Segment Start: GIVEN RECORDS

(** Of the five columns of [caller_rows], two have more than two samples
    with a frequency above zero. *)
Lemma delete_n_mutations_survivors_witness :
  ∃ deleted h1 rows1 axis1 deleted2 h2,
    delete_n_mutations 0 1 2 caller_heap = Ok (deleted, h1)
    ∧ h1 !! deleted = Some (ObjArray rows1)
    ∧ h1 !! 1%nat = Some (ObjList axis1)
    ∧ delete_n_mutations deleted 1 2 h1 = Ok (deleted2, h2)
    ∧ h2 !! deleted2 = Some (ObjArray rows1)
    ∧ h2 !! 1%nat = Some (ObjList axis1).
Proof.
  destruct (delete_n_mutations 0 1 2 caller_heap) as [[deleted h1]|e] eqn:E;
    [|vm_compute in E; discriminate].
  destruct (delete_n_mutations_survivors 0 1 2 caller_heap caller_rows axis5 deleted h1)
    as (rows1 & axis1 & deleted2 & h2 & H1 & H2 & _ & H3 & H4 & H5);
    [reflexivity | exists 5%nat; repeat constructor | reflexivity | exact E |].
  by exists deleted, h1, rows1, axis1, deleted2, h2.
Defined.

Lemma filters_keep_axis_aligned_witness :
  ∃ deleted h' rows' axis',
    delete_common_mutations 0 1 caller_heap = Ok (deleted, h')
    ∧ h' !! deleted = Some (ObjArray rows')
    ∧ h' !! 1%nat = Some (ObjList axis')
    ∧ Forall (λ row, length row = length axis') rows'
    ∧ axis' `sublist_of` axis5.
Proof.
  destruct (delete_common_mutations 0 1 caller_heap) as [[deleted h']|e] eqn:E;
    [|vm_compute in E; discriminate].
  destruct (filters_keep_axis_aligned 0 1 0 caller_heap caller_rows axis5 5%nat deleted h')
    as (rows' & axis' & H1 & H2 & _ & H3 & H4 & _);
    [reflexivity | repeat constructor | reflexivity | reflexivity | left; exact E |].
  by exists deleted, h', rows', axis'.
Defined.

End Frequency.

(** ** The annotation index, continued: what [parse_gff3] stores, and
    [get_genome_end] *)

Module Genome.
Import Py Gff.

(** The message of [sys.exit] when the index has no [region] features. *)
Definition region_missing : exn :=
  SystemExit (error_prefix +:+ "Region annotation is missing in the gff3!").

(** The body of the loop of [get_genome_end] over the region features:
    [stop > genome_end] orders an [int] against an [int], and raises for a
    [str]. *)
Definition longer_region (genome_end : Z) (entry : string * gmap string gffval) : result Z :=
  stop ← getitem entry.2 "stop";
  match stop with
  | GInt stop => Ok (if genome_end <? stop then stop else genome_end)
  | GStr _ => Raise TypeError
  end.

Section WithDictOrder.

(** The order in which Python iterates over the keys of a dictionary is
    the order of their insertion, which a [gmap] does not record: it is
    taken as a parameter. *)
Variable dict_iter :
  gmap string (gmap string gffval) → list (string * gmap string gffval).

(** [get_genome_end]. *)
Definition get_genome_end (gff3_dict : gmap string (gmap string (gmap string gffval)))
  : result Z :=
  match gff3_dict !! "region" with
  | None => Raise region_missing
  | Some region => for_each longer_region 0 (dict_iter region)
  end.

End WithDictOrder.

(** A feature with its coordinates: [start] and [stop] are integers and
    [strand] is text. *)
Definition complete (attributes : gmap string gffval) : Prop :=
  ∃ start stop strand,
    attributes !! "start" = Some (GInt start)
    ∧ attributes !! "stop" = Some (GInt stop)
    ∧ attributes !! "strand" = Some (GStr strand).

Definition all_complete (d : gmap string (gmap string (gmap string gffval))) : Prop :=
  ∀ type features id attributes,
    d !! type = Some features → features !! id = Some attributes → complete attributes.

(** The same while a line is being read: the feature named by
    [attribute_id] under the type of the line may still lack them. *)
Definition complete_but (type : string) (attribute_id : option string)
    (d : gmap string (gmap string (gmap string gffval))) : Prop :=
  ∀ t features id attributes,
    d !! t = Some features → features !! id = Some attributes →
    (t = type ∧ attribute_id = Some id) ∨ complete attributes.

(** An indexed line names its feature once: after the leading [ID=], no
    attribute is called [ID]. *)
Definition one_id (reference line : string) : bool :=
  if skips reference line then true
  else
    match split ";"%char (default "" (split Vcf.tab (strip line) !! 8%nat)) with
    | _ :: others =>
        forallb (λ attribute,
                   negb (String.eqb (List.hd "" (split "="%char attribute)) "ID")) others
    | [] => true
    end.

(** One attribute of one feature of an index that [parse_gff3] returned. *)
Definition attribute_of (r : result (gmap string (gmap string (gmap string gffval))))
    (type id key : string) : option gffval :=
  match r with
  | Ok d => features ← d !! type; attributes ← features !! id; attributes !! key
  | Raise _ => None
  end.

Segment End: GIVEN RECORDS

* _WHAT TO WORK ON_:
Retype all of the material above with every character intact.

* _ANSWER FOR THE TASK_:
(** Of the five columns of [caller_rows], two have more than two samples
    with a frequency above zero. *)
Lemma delete_n_mutations_survivors_witness :
  ∃ deleted h1 rows1 axis1 deleted2 h2,
    delete_n_mutations 0 1 2 caller_heap = Ok (deleted, h1)
    ∧ h1 !! deleted = Some (ObjArray rows1)
    ∧ h1 !! 1%nat = Some (ObjList axis1)
    ∧ delete_n_mutations deleted 1 2 h1 = Ok (deleted2, h2)
    ∧ h2 !! deleted2 = Some (ObjArray rows1)
    ∧ h2 !! 1%nat = Some (ObjList axis1).
Proof.
  destruct (delete_n_mutations 0 1 2 caller_heap) as [[deleted h1]|e] eqn:E;
    [|vm_compute in E; discriminate].
  destruct (delete_n_mutations_survivors 0 1 2 caller_heap caller_rows axis5 deleted h1)
    as (rows1 & axis1 & deleted2 & h2 & H1 & H2 & _ & H3 & H4 & H5);
    [reflexivity | exists 5%nat; repeat constructor | reflexivity | exact E |].
  by exists deleted, h1, rows1, axis1, deleted2, h2.
Defined.

Lemma filters_keep_axis_aligned_witness :
  ∃ deleted h' rows' axis',
    delete_common_mutations 0 1 caller_heap = Ok (deleted, h')
    ∧ h' !! deleted = Some (ObjArray rows')
    ∧ h' !! 1%nat = Some (ObjList axis')
    ∧ Forall (λ row, length row = length axis') rows'
    ∧ axis' `sublist_of` axis5.
Proof.
  destruct (delete_common_mutations 0 1 caller_heap) as [[deleted h']|e] eqn:E;
    [|vm_compute in E; discriminate].
  destruct (filters_keep_axis_aligned 0 1 0 caller_heap caller_rows axis5 5%nat deleted h')
    as (rows' & axis' & H1 & H2 & _ & H3 & H4 & _);
    [reflexivity | repeat constructor | reflexivity | reflexivity | left; exact E |].
  by exists deleted, h', rows', axis'.
Defined.

End Frequency.

(** ** The annotation index, continued: what [parse_gff3] stores, and
    [get_genome_end] *)

Module Genome.
Import Py Gff.

(** The message of [sys.exit] when the index has no [region] features. *)
Definition region_missing : exn :=
  SystemExit (error_prefix +:+ "Region annotation is missing in the gff3!").

(** The body of the loop of [get_genome_end] over the region features:
    [stop > genome_end] orders an [int] against an [int], and raises for a
    [str]. *)
Definition longer_region (genome_end : Z) (entry : string * gmap string gffval) : result Z :=
  stop ← getitem entry.2 "stop";
  match stop with
  | GInt stop => Ok (if genome_end <? stop then stop else genome_end)
  | GStr _ => Raise TypeError
  end.

Section WithDictOrder.

(** The order in which Python iterates over the keys of a dictionary is
    the order of their insertion, which a [gmap] does not record: it is
    taken as a parameter. *)
Variable dict_iter :
  gmap string (gmap string gffval) → list (string * gmap string gffval).

(** [get_genome_end]. *)
Definition get_genome_end (gff3_dict : gmap string (gmap string (gmap string gffval)))
  : result Z :=
  match gff3_dict !! "region" with
  | None => Raise region_missing
  | Some region => for_each longer_region 0 (dict_iter region)
  end.

End WithDictOrder.

(** A feature with its coordinates: [start] and [stop] are integers and
    [strand] is text. *)
Definition complete (attributes : gmap string gffval) : Prop :=
  ∃ start stop strand,
    attributes !! "start" = Some (GInt start)
    ∧ attributes !! "stop" = Some (GInt stop)
    ∧ attributes !! "strand" = Some (GStr strand).

Definition all_complete (d : gmap string (gmap string (gmap string gffval))) : Prop :=
  ∀ type features id attributes,
    d !! type = Some features → features !! id = Some attributes → complete attributes.

(** The same while a line is being read: the feature named by
    [attribute_id] under the type of the line may still lack them. *)
Definition complete_but (type : string) (attribute_id : option string)
    (d : gmap string (gmap string (gmap string gffval))) : Prop :=
  ∀ t features id attributes,
    d !! t = Some features → features !! id = Some attributes →
    (t = type ∧ attribute_id = Some id) ∨ complete attributes.

(** An indexed line names its feature once: after the leading [ID=], no
    attribute is called [ID]. *)
Definition one_id (reference line : string) : bool :=
  if skips reference line then true
  else
    match split ";"%char (default "" (split Vcf.tab (strip line) !! 8%nat)) with
    | _ :: others =>
        forallb (λ attribute,
                   negb (String.eqb (List.hd "" (split "="%char attribute)) "ID")) others
    | [] => true
    end.

(** One attribute of one feature of an index that [parse_gff3] returned. *)
Definition attribute_of (r : result (gmap string (gmap string (gmap string gffval))))
    (type id key : string) : option gffval :=
  match r with
  | Ok d => features ← d !! type; attributes ← features !! id; attributes !! key
  | Raise _ => None
  end.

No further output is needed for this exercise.